[[ Dataset extract open ]]
(** C4, as the code has it.  When a session with weeks has a period
    without an entry in the timetable, the loop stops at that session:
    the call returns [None], the sessions after it are not processed,
    and the file is left with the header and the blocks of the
    sessions before it, without the footer. *)
Theorem period_lookup_failure_truncates (strptime_Ymd : string -> result Z)
    (before after : list Json.t) (course : Json.t)
    (first_week_date : string) (alarm_minutes initial_time : Z) (f : string) :
  strptime_Ymd first_week_date = Ok initial_time ->
  write_events is_holiday uid utc_now initial_time
    (if 0 <? alarm_minutes then "-PT" ++ str alarm_minutes ++ "M" else "")
    before ical_begin_base O = (f, None) ->
  Json.weeks_array course <> [] ->
  has_missing_period course ->
  let out :=
    generate_ics_from_json is_holiday uid utc_now strptime_Ymd
      (before ++ course :: after)%list first_week_date alarm_minutes in
  returned out = None
  /\ written out = Some ("课表-" ++ utc_now ++ ".ics", f)
  /\ (exists blocks, f = ical_begin_base ++ blocks)
  /\ (forall g, f <> g ++ ical_end).
Proof.
  intros Hdate Hbefore Hweeks Hmiss.
  destruct (write_events_extends _ _ _ _ _ _ _ Hbefore) as [Hext Hlast].
  specialize (Hlast eq_refl).
  destruct (write_events_prefix _ _ _ _ _ _ Hbefore) as [n1 Hrest].
  destruct (event_block_missing_period initial_time
              (if 0 <? alarm_minutes then "-PT" ++ str alarm_minutes ++ "M" else "")
              course n1 Hmiss) as [e He].
  assert (Hout : generate_ics_from_json is_holiday uid utc_now strptime_Ymd
                   (before ++ course :: after)%list first_week_date alarm_minutes
                 = {| returned := None;
                      written := Some ("课表-" ++ utc_now ++ ".ics", f) |}).
  { unfold generate_ics_from_json.
    destruct (before ++ course :: after)%list as [|c0 l0] eqn:El;
      [now destruct before|].
    rewrite Hdate, <- El, Hrest. cbn [write_events].
    destruct (Json.weeks_array course); [congruence|].
    now rewrite He. }
  cbv zeta. rewrite Hout. cbn [returned written].
  repeat split; [exact Hext|].
  intros g Hg. rewrite Hg in Hlast.
  rewrite last_char_app in Hlast by discriminate. discriminate Hlast.
Qed.

(** C5, as the code has it.  The record exported for a session has the
    line feeds of its position replaced by dashes, so it is one line;
    the event block written from that record carries this position, as
    it is in the record, in its LOCATION line. *)
Theorem location_from_export (initial_time : Z) (a_trigger : string)
    (course : Course.t) (record : Json.t) (n : nat) (text : string) (n' : nat) :
  format_course course = Ok record ->
  event_block is_holiday uid utc_now initial_time a_trigger record n
  = Ok (text, n') ->
  Json.position record = replace LF "-" (Course.position course)
  /\ contains LF (Json.position record) = false
  /\ exists rest,
       text =
         unlines
           [ "BEGIN:VEVENT";
             "CREATED:" ++ utc_now;
             "DTSTAMP:" ++ utc_now;
             "SUMMARY:" ++ Course.name course;
             "DESCRIPTION:教师：" ++ Course.teacher course;
             "LOCATION:" ++ replace LF "-" (Course.position course) ]
         ++ rest.
Proof.
  intros Hrec Hblock. unfold format_course in Hrec. bind_inv Hrec.
  injection Hrec as <-. cbn [Json.position].
  split; [reflexivity|]. split; [apply replace_no_line_feed|].
  apply event_block_shape in Hblock. destruct Hblock as [middle ->].
  eexists. unfold vevent_head. cbn [Json.name Json.teacher Json.position].
  reflexivity.
Qed.

End Blocks.

Lemma period_lookup_failure_truncates_witness :
  sample_strptime "20230904" = Ok anchor_20230904
  /\ Json.weeks_array last_row_course <> []
  /\ has_missing_period last_row_course
  /\ exists f,
       write_events sample_holiday sample_uid sample_now anchor_20230904 ""
         [wednesday_even_course] ical_begin_base O = (f, None)
       /\ written
            (generate_ics_from_json sample_holiday sample_uid sample_now
               sample_strptime
               ([wednesday_even_course] ++ last_row_course :: [unscheduled_course])%list
               "20230904" 0)
          = Some ("课表-" ++ sample_now ++ ".ics", f).
Proof.
  assert (Hm : has_missing_period last_row_course).
  { exists 11. split; [right; reflexivity|reflexivity]. }
  split; [reflexivity|]. split; [discriminate|]. split; [exact Hm|].
  destruct (write_events sample_holiday sample_uid sample_now anchor_20230904 ""
              [wednesday_even_course] ical_begin_base O) as [f e] eqn:E.
  assert (He : e = None) by (vm_compute in E; congruence). subst e.
  exists f. split; [reflexivity|].
  apply (period_lookup_failure_truncates sample_holiday sample_uid sample_now
           sample_strptime [wednesday_even_course] [unscheduled_course]
           last_row_course "20230904" 0 anchor_20230904 f);
    [reflexivity|exact E|discriminate|exact Hm].
Defined.

(** C4, as stated, fails: a session in the last row of the grid
    (periods 10 and 11) leaves a file with the header alone, and the
    session after it is not written. *)
Lemma period_lookup_leaves_partial_file :
  ~ (written
       (generate_ics_from_json sample_holiday sample_uid sample_now
          sample_strptime [last_row_course; wednesday_even_course] "20230904" 0)
     = None
     \/ exists name document,
          written
            (generate_ics_from_json sample_holiday sample_uid sample_now
               sample_strptime [last_row_course; wednesday_even_course]
               "20230904" 0)
          = Some (name, document ++ ical_end)).
Proof.
  intros [H|(name & document & H)]; vm_compute in H; [discriminate H|].
  injection H as _ H.
  apply (f_equal last_char) in H. rewrite last_char_app in H by discriminate.
  vm_compute in H. discriminate H.
Qed.

Lemma location_from_export_witness :
  format_course sample_merged = Ok sample_record
  /\ (exists text n',
        event_block sample_holiday sample_uid sample_now anchor_20230904 ""
          sample_record O = Ok (text, n'))
  /\ Json.position sample_record = replace LF "-" (Course.position sample_merged).
Proof.
  split; [reflexivity|].
  destruct (event_block sample_holiday sample_uid sample_now anchor_20230904 ""
              sample_record O) as [[text n']|e] eqn:E;
    [|vm_compute in E; discriminate E].
  split; [now exists text, n'|].
  apply (location_from_export sample_holiday sample_uid sample_now
           anchor_20230904 "" sample_merged sample_record O text n');
    [reflexivity|exact E].
Defined.
(** * drvyn-dashboard: the HTTP client, the table components and the dashboard page

    A shallow embedding of [lib/api.ts], of the three [data-table.tsx]
    components and of [app/dashboard/page.tsx], with the properties of the
    written specification stated over it.

    Conventions of the embedding.
    - A JavaScript string is a [string] (a sequence of bytes, read as UTF-8).
    - A JavaScript [number] holding an integer is a [Z].
    - The built-ins of the engine whose full behaviour is outside this
      development ([String.prototype.toLowerCase], [Number.prototype.toString],
      [Array.prototype.sort]) are the members of the class [Platform], with
      the facts about them that the proofs use.
    - An optional field or an optional argument is an [option]; [None] is
      [undefined] / [null]. A member whose values a [Set] collects is a
      [Member], which keeps the two apart.
    - A module-level [let] variable and the browser objects it mirrors live in
      an explicit [World]; code that can throw runs in the monad [M]. *)

From Stdlib Require Import ZArith String Ascii List Lia Permutation Sorted DecimalString.
From stdpp Require Import base option list strings gmap.

Local Open Scope Z_scope.

(** ** JavaScript values *)

(** The decimal digits of an integer, with a leading minus sign for a
    negative one. *)
Definition decimal_digits (n : Z) : string := NilZero.string_of_int (Z.to_int n).

(** [Number.isSafeInteger(n)]: the integers a number holds exactly, one by
    one; beyond them [toString] prints the shortest digits that read back as
    the same number, and from [10^21] on exponent notation. *)
Definition safe_integer (n : Z) : bool := (- (2 ^ 53 - 1) <=? n) && (n <=? 2 ^ 53 - 1).

(** ASCII text: every byte is below 128. *)
Fixpoint is_ascii (s : string) : bool :=
  match s with
  | EmptyString => true
  | String c s' => (N_of_ascii c <? 128)%N && is_ascii s'
  end.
[[ Dataset extract closed ]]
• About this exercise
Keeping every character as it is, restate the lines above that run from the line with "[wednesday_even_course] ical_begin_base O)" through the line with "destruct (event_block sample_holiday", both included, and nothing else.

• Result of this exercise
              [wednesday_even_course] ical_begin_base O) as [f e] eqn:E.
  assert (He : e = None) by (vm_compute in E; congruence). subst e.
  exists f. split; [reflexivity|].
  apply (period_lookup_failure_truncates sample_holiday sample_uid sample_now
           sample_strptime [wednesday_even_course] [unscheduled_course]
           last_row_course "20230904" 0 anchor_20230904 f);
    [reflexivity|exact E|discriminate|exact Hm].
Defined.

(** C4, as stated, fails: a session in the last row of the grid
    (periods 10 and 11) leaves a file with the header alone, and the
    session after it is not written. *)
Lemma period_lookup_leaves_partial_file :
  ~ (written
       (generate_ics_from_json sample_holiday sample_uid sample_now
          sample_strptime [last_row_course; wednesday_even_course] "20230904" 0)
     = None
     \/ exists name document,
          written
            (generate_ics_from_json sample_holiday sample_uid sample_now
               sample_strptime [last_row_course; wednesday_even_course]
               "20230904" 0)
          = Some (name, document ++ ical_end)).
Proof.
  intros [H|(name & document & H)]; vm_compute in H; [discriminate H|].
  injection H as _ H.
  apply (f_equal last_char) in H. rewrite last_char_app in H by discriminate.
  vm_compute in H. discriminate H.
Qed.

Lemma location_from_export_witness :
  format_course sample_merged = Ok sample_record
  /\ (exists text n',
        event_block sample_holiday sample_uid sample_now anchor_20230904 ""
          sample_record O = Ok (text, n'))
  /\ Json.position sample_record = replace LF "-" (Course.position sample_merged).
Proof.
  split; [reflexivity|].
  destruct (event_block sample_holiday sample_uid sample_now anchor_20230904 ""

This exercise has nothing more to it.